* _Instructions for the task_: There is material below. Print exactly the lines starting at the line with "(readM _) _ _ => apply wlp_readM" and ending at the line with "[frame R m]", ends included, and no others.
(Beginning of Records to process)
(* ===== verification/Hoare.v ===== *)
(** * Postconditions of stateful computations

    [wlp m Q s]: if [m] started in [s] succeeds, then its result and state satisfy
    [Q]; failures satisfy every postcondition, as a failing operation is rolled back
    by its caller.  [wp m Q s]: [m] started in [s] succeeds and [Q] holds.  The rules
    follow the structure of a program; the tactics [wlp] and [wp] apply them. *)
From S2P Require Import Prelude.

Section Rules.
Context {S : Type}.

Definition wlp {A} (m : GoM S A) (Q : A → S → Prop) (s : S) : Prop := ∀ r s', m s = (Ok r, s') → Q r s'.
Definition wp {A} (m : GoM S A) (Q : A → S → Prop) (s : S) : Prop := ∃ r s', m s = (Ok r, s') ∧ Q r s'.

Lemma wlp_run {A} (m : GoM S A) Q s r s' : m s = (Ok r, s') → wlp m Q s → Q r s'.
Proof. intros H HQ. by apply HQ. Qed.
Lemma wlp_mono {A} (m : GoM S A) (P Q : A → S → Prop) s : wlp m P s → (∀ r s', P r s' → Q r s') → wlp m Q s.
Proof. intros H HPQ r s' E. by apply HPQ, H. Qed.
Lemma wlp_ret {A} (a : A) (Q : A → S → Prop) s : Q a s → wlp (mret a) Q s.
Proof. intros H r s' [= <- <-]. done. Qed.
Lemma wlp_bind {A B} (m : GoM S A) (k : A → GoM S B) Q s : wlp m (λ a, wlp (k a) Q) s → wlp (m ≫= k) Q s.
Proof. intros H r s' (a & s1 & H1 & H2)%GoM_bind_Ok. by apply (H a s1). Qed.
Lemma wlp_liftM {A} (m : outcome A) (Q : A → S → Prop) s : (∀ a, m = Ok a → Q a s) → wlp (liftM m) Q s.
Proof. intros H r s' [H1 ->]%liftM_Ok. by apply H. Qed.
Lemma wlp_readM {A} (f : S → A) (Q : A → S → Prop) s : Q (f s) s → wlp (readM f) Q s.
Proof. intros H r s' [= <- <-]. done. Qed.
Lemma wlp_modifyM f (Q : unit → S → Prop) s : Q tt (f s) → wlp (modifyM f) Q s.
Proof. intros H r s' [= <- <-]. done. Qed.
Lemma wlp_errM {A} e (Q : A → S → Prop) s : wlp (errM e) Q s.
Proof. intros r s' [=]. Qed.
Lemma wlp_panicM {A} e (Q : A → S → Prop) s : wlp (panicM e) Q s.
Proof. intros r s' [=]. Qed.
Lemma wlp_foldM {A B} (f : B → A → GoM S B) (I : B → S → Prop) l : (∀ b x s, x ∈ l → I b s → wlp (f b x) I s) →
  ∀ b s, I b s → wlp (foldM f b l) I s.
Proof.
  induction l as [|x l IH]; intros Hf b s HI; [by apply wlp_ret|]. cbn [foldM]. apply wlp_bind.
  eapply wlp_mono; [apply Hf; [by left|done]|]. intros b' s' HI'. apply IH; [|done]. intros b2 y s2 Hy. apply Hf. by right.
Qed.
Lemma wlp_forM {A} (f : A → GoM S unit) (I : S → Prop) l : (∀ x s, x ∈ l → I s → wlp (f x) (λ _, I) s) →
  ∀ s, I s → wlp (forM_ f l) (λ _, I) s.
Proof.
  induction l as [|x l IH]; intros Hf s HI; [by apply wlp_ret|]. cbn [forM_]. apply wlp_bind.
  eapply wlp_mono; [apply Hf; [by left|done]|]. intros u s' HI'. apply IH; [|done]. intros y s2 Hy. apply Hf. by right.
Qed.

Lemma wp_mono {A} (m : GoM S A) (P Q : A → S → Prop) s : wp m P s → (∀ r s', P r s' → Q r s') → wp m Q s.
Proof. intros (r & s' & E & H) HPQ. exists r, s'. eauto. Qed.
Lemma wp_ret {A} (a : A) (Q : A → S → Prop) s : Q a s → wp (mret a) Q s.
Proof. intros H. by exists a, s. Qed.
Lemma wp_bind {A B} (m : GoM S A) (k : A → GoM S B) Q s : wp m (λ a, wp (k a) Q) s → wp (m ≫= k) Q s.
Proof. intros (a & s1 & H1 & r & s' & H2 & H). exists r, s'. split; [|done]. by rewrite (GoM_bind_run _ _ _ _ _ H1). Qed.
Lemma wp_liftM {A} (m : outcome A) a (Q : A → S → Prop) s : m = Ok a → Q a s → wp (liftM m) Q s.
Proof. intros -> H. by exists a, s. Qed.
Lemma wp_readM {A} (f : S → A) (Q : A → S → Prop) s : Q (f s) s → wp (readM f) Q s.
Proof. intros H. by exists (f s), s. Qed.
Lemma wp_modifyM f (Q : unit → S → Prop) s : Q tt (f s) → wp (modifyM f) Q s.
Proof. intros H. by exists tt, (f s). Qed.
Lemma wp_foldM {A B} (f : B → A → GoM S B) (I : list A → B → S → Prop) l :
  (∀ x l' b s, I (x :: l') b s → wp (f b x) (I l') s) → ∀ b s, I l b s → wp (foldM f b l) (I []) s.
Proof.
  intros Hf. induction l as [|x l IH]; intros b s HI; [by apply wp_ret|]. cbn [foldM]. apply wp_bind.
  eapply wp_mono; [by apply Hf|]. intros b' s' HI'. by apply IH.
Qed.
End Rules.

(** One step of the program; a call is left for its lemma. *)
Ltac wlp_step :=
  lazymatch goal with
  | |- wlp (mbind _ _) _ _ => apply wlp_bind
  | |- wlp (mret _) _ _ => apply wlp_ret
  | |- wlp (liftM _) _ _ => let E := fresh "E" in apply wlp_liftM; intros ? E
  | |- wlp (readM _) _ _ => apply wlp_readM
  | |- wlp (modifyM _) _ _ => apply wlp_modifyM
  | |- wlp (errM _) _ _ => apply wlp_errM
  | |- wlp (panicM _) _ _ => apply wlp_panicM
  | |- wlp (let '(_, _) := ?x in _) _ _ => destruct x eqn:?
  | |- wlp (if ?b then _ else _) _ _ => destruct b eqn:?
  | |- wlp (match ?o with Some _ => _ | None => _ end) _ _ => destruct o eqn:?
  end.
Ltac wlp := repeat (wlp_step; cbv beta).
(** Applies the lemma of a called operation. *)
Ltac wlp_call H := eapply wlp_mono; [H|cbv beta].

(** ** Frames: relations that computations keep

    [frame R m] says that the state after [m], however it ends, is related to the
    state before by the preorder [R]; with [R] the equality of some field, that [m]
    does not write the field.  The rules compose it along the structure of a
    program; the tactic [frame] applies them, with the lemmas of called operations
    in the hint database [frame]. *)

Create HintDb frame.

Section Frame.
Context {S : Type} (R : S → S → Prop) `{!PreOrder R}.

Definition frame {A} (m : GoM S A) : Prop := ∀ s, R s (m s).2.

Lemma frame_ret {A} (a : A) : frame (mret a).
Proof. intros s. reflexivity. Qed.
Lemma frame_liftM {A} (m : outcome A) : frame (liftM m).
Proof. intros s. reflexivity. Qed.
Lemma frame_readM {A} (f : S → A) : frame (readM f).
Proof. intros s. reflexivity. Qed.
Lemma frame_errM {A} e : frame (errM (A := A) e).
Proof. intros s. reflexivity. Qed.
Lemma frame_panicM {A} e : frame (panicM (A := A) e).
Proof. intros s. reflexivity. Qed.
Lemma frame_modifyM f : (∀ s, R s (f s)) → frame (modifyM f).
Proof. intros H s. apply H. Qed.
Lemma frame_bind {A B} (m : GoM S A) (k : A → GoM S B) : frame m → (∀ a, frame (k a)) → frame (m ≫= k).
Proof.
  intros Hm Hk s. unfold mbind, GoM_bind. specialize (Hm s). destruct (m s) as [[a|e|p] s1]; cbn in *; [|done..].
  by transitivity s1; [|apply Hk].
Qed.
Lemma frame_forM {A} (f : A → GoM S unit) l : (∀ x, frame (f x)) → frame (forM_ f l).
Proof. intros H. induction l; [apply frame_ret|]. by apply frame_bind. Qed.
Lemma frame_foldM {A B} (f : B → A → GoM S B) l : (∀ b x, frame (f b x)) → ∀ b, frame (foldM f b l).
Proof. intros H. induction l; intros b; [apply frame_ret|]. by apply frame_bind. Qed.
Lemma frame_traverse {A B} (f : A → GoM S B) l : (∀ x, frame (f x)) → frame (traverse f l).
Proof.
  intros H. induction l; [apply frame_ret|]. apply frame_bind; [done|]. intros b. apply frame_bind; [done|].
  intros bs. apply frame_ret.
Qed.
Lemma frame_run {A} (m : GoM S A) s r s' : frame m → m s = (r, s') → R s s'.
Proof. intros H E. specialize (H s). by rewrite E in H. Qed.
End Frame.

Ltac frame_step :=
  match goal with
  | |- frame _ (mbind _ _) => apply frame_bind
  | |- frame _ (mret _) => apply frame_ret
  | |- frame _ (liftM _) => apply frame_liftM
  | |- frame _ (readM _) => apply frame_readM
  | |- frame _ (errM _) => apply frame_errM
  | |- frame _ (panicM _) => apply frame_panicM
  | |- frame _ (modifyM _) => apply frame_modifyM; intros []; solve [done | cbn; eauto with frame]
  | |- frame _ (forM_ _ _) => apply frame_forM
  | |- frame _ (foldM _ _ _) => apply frame_foldM
  | |- frame _ (traverse _ _) => apply frame_traverse
  | |- frame _ (match ?x with _ => _ end) => destruct x
  | |- frame _ (let _ := _ in _) => cbv zeta
  | |- frame _ _ => solve [eauto with frame]
  | |- PreOrder _ => apply _
  | |- ∀ _, _ => intro
  end.
Ltac frame := repeat frame_step.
(End of Records to process)
* _Response area_:
  | |- wlp (readM _) _ _ => apply wlp_readM
  | |- wlp (modifyM _) _ _ => apply wlp_modifyM
  | |- wlp (errM _) _ _ => apply wlp_errM
  | |- wlp (panicM _) _ _ => apply wlp_panicM
  | |- wlp (let '(_, _) := ?x in _) _ _ => destruct x eqn:?
  | |- wlp (if ?b then _ else _) _ _ => destruct b eqn:?
  | |- wlp (match ?o with Some _ => _ | None => _ end) _ _ => destruct o eqn:?
  end.
Ltac wlp := repeat (wlp_step; cbv beta).
(** Applies the lemma of a called operation. *)
Ltac wlp_call H := eapply wlp_mono; [H|cbv beta].

(** ** Frames: relations that computations keep

    [frame R m] says that the state after [m], however it ends, is related to the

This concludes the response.